BEGIN Information provided
Lemma permit_stage deadline c : is_offer c = true ->
  safe t Ready (acquireAndRun t (step (fun w => nats_send on_offer c (mark_dispatched t w))) deadline) before_or_after.
Proof using own_mine.
  intros Hoff. apply stage_first; [by left | apply calm_uuid|]. intros owner. apply safe_finally.
  eapply safe_conseq; [|apply stage_first; [by left | apply calm_obtain | intros []; by apply dispatch_step]].
  intros r P' HP. apply safe_calm; [by apply (stable_stage r) | apply calm_release | by intros r'].
Qed.

Lemma offer_stage c : is_offer c = true -> safe t Ready (offer t (nats_send on_offer c)) before_or_after.
Proof using own_mine.
  intros Hoff. unfold offer, withPermit. apply stage_first; [by left | apply calm_gets|]. intros ctx.
  apply stage_first; [by left | apply calm_now|]. intros now. cbv zeta. generalize (now + match ctx with Some _ => Coordinator.waitMs | None => Z.min Coordinator.waitMs Settings.ISSUANCE_INTERACTIVE_QUEUE_MS end).
  intros deadline. unfold queue_run. apply stage_first; [by left | apply calm_now|]. intros n1. case_match; [by apply stage_raise; left|].
  apply stage_first; [by left | apply calm_step; intros w _; apply harmless_refl |]. intros []. apply stage_first; [by left | apply calm_now|]. intros n2.
  case_match; [by apply stage_raise; left | by apply permit_stage].
Qed.

(** *** The delivery *)

Lemma send_stage d : safe t Ready (sendEmailForCredentialOffer t d) before_or_after.
Proof using own_mine.
  apply safe_catching. eapply safe_conseq; [|apply stage_first; [by left | |]].
  - intros [b|e] P' HP; [exact HP | exact HP].
  - solve_neutral.
  - intros did. apply stage_first; [by left | apply calm_payload|]. intros pc. apply safe_bind.
    eapply safe_conseq; [|by apply offer_stage]. intros [response|e] P' HP; [|exact HP]. apply stage_calm; [done | apply calm_link].
Qed.

Definition single (o : option Json.value) : Prop :=
  match o with None => True | Some (Json.JArr [_]) => True | _ => False end.

Lemma update_offers_length reading o l : update_offers reading o = Ok l -> single o -> exists v, l = [v].
Proof using Type.
  intros H Hs. unfold update_offers in H. destruct o as [[]|]; try done. destruct vs as [|v [|]]; try done. clear Hs.
  simpl in H. unfold mret, result_ret in H. apply result_bind_ok in H as (ds & Hd & H). injection H as <-.
  apply result_bind_ok in Hd as (y & Hy & Hd). injection Hd as <-.
  unfold validateAndUpdateIssuanceDates. cbn [update_dates]. destruct (String.eqb _ _); eexists; reflexivity.
Qed.

(** A payload with one offer at most *)
Lemma checked_stage p agent :
  single (Json.get "credentialOffer" p) -> safe t Ready (checked_offers p agent) (fun r P => P = Ready /\ forall o, r = Ok o -> single o).
Proof using own_mine.
  intros Hs. unfold checked_offers. repeat case_bool_decide.
  - apply safe_bind, safe_act. intros w Hw HP. simpl. assert (Hh : harmless w (tick (Coordinator.drift (ticks w)) w)) by by apply harmless_keep.
    split; [by eapply harmless_inv|]. split; [by apply harmless_promise|]. exists Ready. split; [by apply (proj2 stable_Ready w)|].
    split; [apply stable_Ready|]. destruct (update_offers _ _) as [offers|e] eqn:E; [|done].
    destruct (update_offers_length _ _ _ E Hs) as [v ->].
    apply safe_first; [apply stable_Ready | apply calm_report | done |]. intros []. by split; [|intros o [= <-]].
  - apply safe_first; [apply stable_Ready | apply calm_definition | done |]. intros d.
    apply safe_first; [apply stable_Ready | apply calm_lifted | done |]. intros a.
    apply safe_first; [apply stable_Ready | apply calm_lifted | done |]. intros l.
    apply safe_first; [apply stable_Ready | apply calm_lifted | done |]. intros []. by split; [|intros o [= <-]].
  - by split; [|intros o [= <-]].
Qed.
END Information provided
_Work item_
Retype exactly, and only, the lines above from the one where "destruct (update_offers_length _" occurs up to and including the one where "- apply safe_first;" occurs.

_Reply_
    destruct (update_offers_length _ _ _ E Hs) as [v ->].
    apply safe_first; [apply stable_Ready | apply calm_report | done |]. intros []. by split; [|intros o [= <-]].
  - apply safe_first; [apply stable_Ready | apply calm_definition | done |]. intros d.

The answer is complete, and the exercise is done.